It’s interesting to contemplate man as an animal versus man as an intelligent being – the great dichotomy of our life on earth. Originally we were animals with a big brain, unused until we learned to take control of our environment in a way that fostered practical thinking. Domesticating animals and agriculture ended man’s life as a nomad and brought people together in larger groups (villages). The size of these groups led to a division of labor, and man’s brain was finally put to work.
There seems to be a trend these days that seeks to suppress the animal part of us like it’s some barbaric mantle that keeps us from a utopian existence. The adherents of this point of view want us to become sensitive to the needs of all other humans -- logical, caring robots, mass produced in a political correctness factory who will not offend anyone. It’s an era of neglected responsibility where causes don’t matter – only situations.
My position is a bit different. I believe that the refusal to accept man’s animal nature is nonsense based on what would result from attempts to be “un-human”. Would it be bad for a man to be attracted to a woman, for example, because that would exhibit animal behavior? Should we accept a low paying job because the desire to do better is immoral or elitist? There is no question that biology has played an important role in our success as human beings. Men have striven for better lives, invented great things, and pushed knowledge forward because of a motivation to succeed, be the best, or win the race. You can’t legislate away humanness even though some utopians think you can. The progressive movement wants to see a “leveling” of society to make us all socio-economically equal, and part of the plan is to remove humanness as roadblock to societal equality. Strength must be replaced by equality.
I was asked to review the book The Dynamics of Ancient Empires by Ian Morris and Walter Scheidel, published in 2009. Although a heavy academic read, the book presents some interesting ideas on humanness, especially in the last chapter, written by Professor Scheidel and titled Sex and Empire, a Darwinian Perspective. His point of view is that not only did the men of antiquity differentiate themselves by ability, but they also sought power because it allowed them access to more sexual partners and control over their own procreation.
Scheidel starts with the notion that humans are driven by their bio-molecules to interact with the outside world for the sake of energy consumption and replication.
“Since genetic survival is contingent on scarce energy resources, reproductive processes inevitably involve competition, which in turn drives evolution in response to natural selection. As a result, behavior of organisms is adaptive if it increases the chances of reproductive success.”
To put it another way, it was more useful reproductively for men to possess a harem of females than for females to possess a harem of males.
“Typically, resources, status, and power co-varied with reproductive success for males. In general, the acquisition of symbolic capital – honor, prestige, and power – translated into the accumulation of material capital, which enhanced reproductive success.”
Of course, a major criticism of this idea is that sexual urges are not known to prompt men to engage in warfare or the exploitation or resources, but the author counters that men can be motivated by a variety of causes and that the desire for warfare can be brought about by the desire to increase a man’s inclusive fitness; driven by such emotions as “we’re better than them” or “they have dishonored us.”

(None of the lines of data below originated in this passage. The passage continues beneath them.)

Lemma method1_confirmed (w w' : World N) :
  method1 env token holder amount w = (Return true, w') ->
  balance_confirmed token holder amount (log w').
Proof.
  intros H. apply guarded_true, first_success_found in H.
  destruct H as (slot & w1 & _ & H). now apply direct_probe_confirmed in H.
Qed.

Lemma method2_confirmed (w w' : World N) :
  method2 env token holder amount w = (Return true, w') ->
  balance_confirmed token holder amount (log w').
Proof.
  intros H. apply guarded_true in H.
  cbv beta iota zeta delta
    [bind balance_reached readBalanceOf send request] in H.
  unfold toHex in H. destruct (0 <=? amount * 10 ^ 18);
    cbn [ret throw] in H; [|discriminate H].
  repeat probe_step H. all: confirm H.
Qed.

Lemma method3_confirmed (w w' : World N) :
  method3 env token holder amount w = (Return true, w') ->
  balance_confirmed token holder amount (log w').
Proof.
  intros H. apply guarded_true in H.
  cbv beta iota zeta delta
    [try_catch bind readBalanceOf send request] in H.
  repeat probe_step H. all: confirm H.
Qed.

Lemma method4_confirmed (w w' : World N) :
  method4 env token holder amount w = (Return true, w') ->
  balance_confirmed token holder amount (log w').
Proof.
  intros H. apply guarded_true in H.
  cbv beta iota zeta delta
    [bind balance_reached setStorageAt readBalanceOf send request sleep emit]
    in H.
  repeat probe_step H. all: confirm H.
Qed.

Lemma method5_confirmed (w w' : World N) :
  method5 env token holder amount w = (Return true, w') ->
  balance_confirmed token holder amount (log w').
Proof.
  intros H. apply guarded_true in H.
  unfold bind at 1 in H.
  destruct (findBalanceSlot env token holder w) as [[[slot|]|e] w1];
    try discriminate H.
  cbv beta iota zeta delta
    [bind getStorageAt setStorageAt readBalanceOf send request sleep emit]
    in H.
  repeat probe_step H. all: confirm H.
Qed.

Lemma supply_probe_confirmed balSlot (w w' : World N) :
  supply_probe env token holder amount balSlot w = (Return true, w') ->
  balance_confirmed token holder amount (log w').
Proof.
  intros H.
  cbv beta iota zeta delta
    [supply_probe bind setStorageAt readBalanceOf send request set_cache]
    in H.
  repeat probe_step H. all: confirm H.
Qed.

Lemma method6_confirmed (w w' : World N) :
  method6 env token holder amount w = (Return true, w') ->
  balance_confirmed token holder amount (log w').
Proof.
  intros H. apply guarded_true, first_success_found in H.
  destruct H as (supplySlot & w1 & _ & H). apply guarded_true in H.
  unfold bind at 1 in H.
  destruct (encode_uint256 (amount * 1000) w1) as [[v|e] w2];
    [|discriminate H].
  unfold bind at 1 in H.
  destruct (setStorageAt env token supplySlot v w2) as [[[]|e] w3];
    [|discriminate H].
  apply first_success_found in H.
  destruct H as (balSlot & w4 & _ & H).
  now apply supply_probe_confirmed in H.
Qed.

Lemma reverse_probe_confirmed slot (w w' : World N) :
  reverse_probe env token holder amount slot w = (Return true, w') ->
  balance_confirmed token holder amount (log w').
Proof.
  intros H. apply guarded_true in H.
  cbv beta iota zeta delta
    [bind getStorageAt setStorageAt readBalanceOf send request set_cache]
    in H.
  repeat probe_step H. all: confirm H.
Qed.

Lemma method7_confirmed impl (w w' : World N) :
  method7 env token holder amount impl w = (Return true, w') ->
  balance_confirmed token holder amount (log w').
Proof.
  destruct impl as [impl|]; cbn [method7]; intros H; [|discriminate H].
  apply guarded_true, first_success_found in H.
  destruct H as (slot & w1 & _ & H). now apply reverse_probe_confirmed in H.
Qed.

(** Every [return true] of [setERC20Balance] follows a [balanceOf]
    read that answered at least the amount. *)
Lemma setERC20Balance_confirmed (w w' : World N) :
  setERC20Balance env token holder amount w = (Return true, w') ->
  balance_confirmed token holder amount (log w').
Proof.
  unfold setERC20Balance. unfold bind at 1.
  destruct (detectProxyImplementation env token w) as [[impl|e] w1];
    [|discriminate].
  intros H. apply first_method_found in H.
  destruct H as (m & w2 & Hin & H). cbn [In] in Hin.
  repeat (destruct Hin as [<- | Hin];
          [ eauto using method1_confirmed, method2_confirmed,
              method3_confirmed, method4_confirmed, method5_confirmed,
              method6_confirmed, method7_confirmed | ]).
  destruct Hin.
Qed.
End Confirmed.


(** * The approval *)

Section Approval.
Context {N : Type} (env : Env N).

Lemma approveERC20_approvals token spender amount (w : World N) :
  approvals (log (snd (approveERC20 env token spender amount w)))
  = (approvals (log w)
     ++ [Approve token spender MAX_UINT256 (TEST_ACCOUNT env)])%list.
Proof.
  unfold approveERC20, try_catch, bind, send, request.
  destruct (handle (client env)
              (Approve token spender MAX_UINT256 (TEST_ACCOUNT env)) (node w))
    as [rep n1].
  destruct rep as [| hash | | |e]; cbn [as_word as_receipt ret throw snd log node cache];
    try (now rewrite approvals_app).
  destruct (handle (client env) (WaitForTransactionReceipt hash) n1)
    as [rep2 n2].
  destruct rep2; cbn [as_word as_receipt ret throw snd log node cache];
    cbv beta; cbn [throw snd log];
    rewrite !approvals_app; cbn; now rewrite app_nil_r.
Qed.

Lemma setupBalances_funded tokenIn amountIn swapData (w w1 w2 : World N)
    actual :
  isNativeToken tokenIn = false ->
  setERC20Balance env tokenIn (TEST_ACCOUNT env) (amountIn * 10) w
  = (Return true, w1) ->
  readBalanceOf env tokenIn (TEST_ACCOUNT env) w1 = (Return actual, w2) ->
  amountIn <= actual ->
  setupBalances env tokenIn amountIn swapData w
  = (approveERC20 env tokenIn (to swapData) (amountIn * 10) ;;;
     (rep <- send env (Allowance tokenIn (TEST_ACCOUNT env) (to swapData)) ;;
      as_word rep) ;;;
     ret None) w2.
Proof.
  intros Hnative Hinj Hread Hle. unfold setupBalances. rewrite Hnative.
  cbv zeta. unfold bind at 1. rewrite Hinj.
  unfold bind at 1. rewrite Hread.
  destruct (Z.ltb_spec actual amountIn); [lia|]. reflexivity.
Qed.
End Approval.

(** C5, as stated: with amountIn = 1000 and a successful injection of
    10000, the one approval sent is for 2^256 - 1, not for 10000. *)
Lemma approval_is_not_buffered_amount :
  fst (setERC20Balance (Samples.market []) Samples.tokenA Samples.account
         (1000 * 10) Samples.fresh) = Return true
  /\ approvals
       (log (snd (setupBalances (Samples.market []) Samples.tokenA 1000
                    Samples.swap Samples.fresh)))
     = [Approve Samples.tokenA Samples.router (2 ^ 256 - 1) Samples.account]
  /\ 2 ^ 256 - 1 <> 1000 * 10.
Proof.
  split; [vm_compute; reflexivity|].
  split; [vm_compute; reflexivity|].
  discriminate.
Qed.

If you look at ancient history, the norm is polygyny (multiple wives) among elites. The data also shows that increased social stratification (based on wealth) increases the level of polygyny. But does this data support a Darwinian point of view?
“Because of the protracted childcare in humans, a premium has been placed on post-partum parental investment, so female mate choice is governed by the desire to obtain resources from long-term mates, an objective that conflicts with man’s desire for multiple partners.”
These forces put man in a position of wanting it both ways – stable long term partners associated with producing heirs and secondary partners used outside the accepted relationship. Indeed, Scheidel asserts that the first monogamous societies (Greece and Rome) were socially imposed. By this he means there was social pressure to monogamous based on the increasing importance of cooperation among coalitions (peer groups), needed to deal with external challenges. This pressure led to a moral standard that monogamy should be the only acceptable marriage practice.
In both Greece and Rome there grew to be severe penalties for having sexual relations with someone else’s wife, but no penalties for relations with slaves or concubines.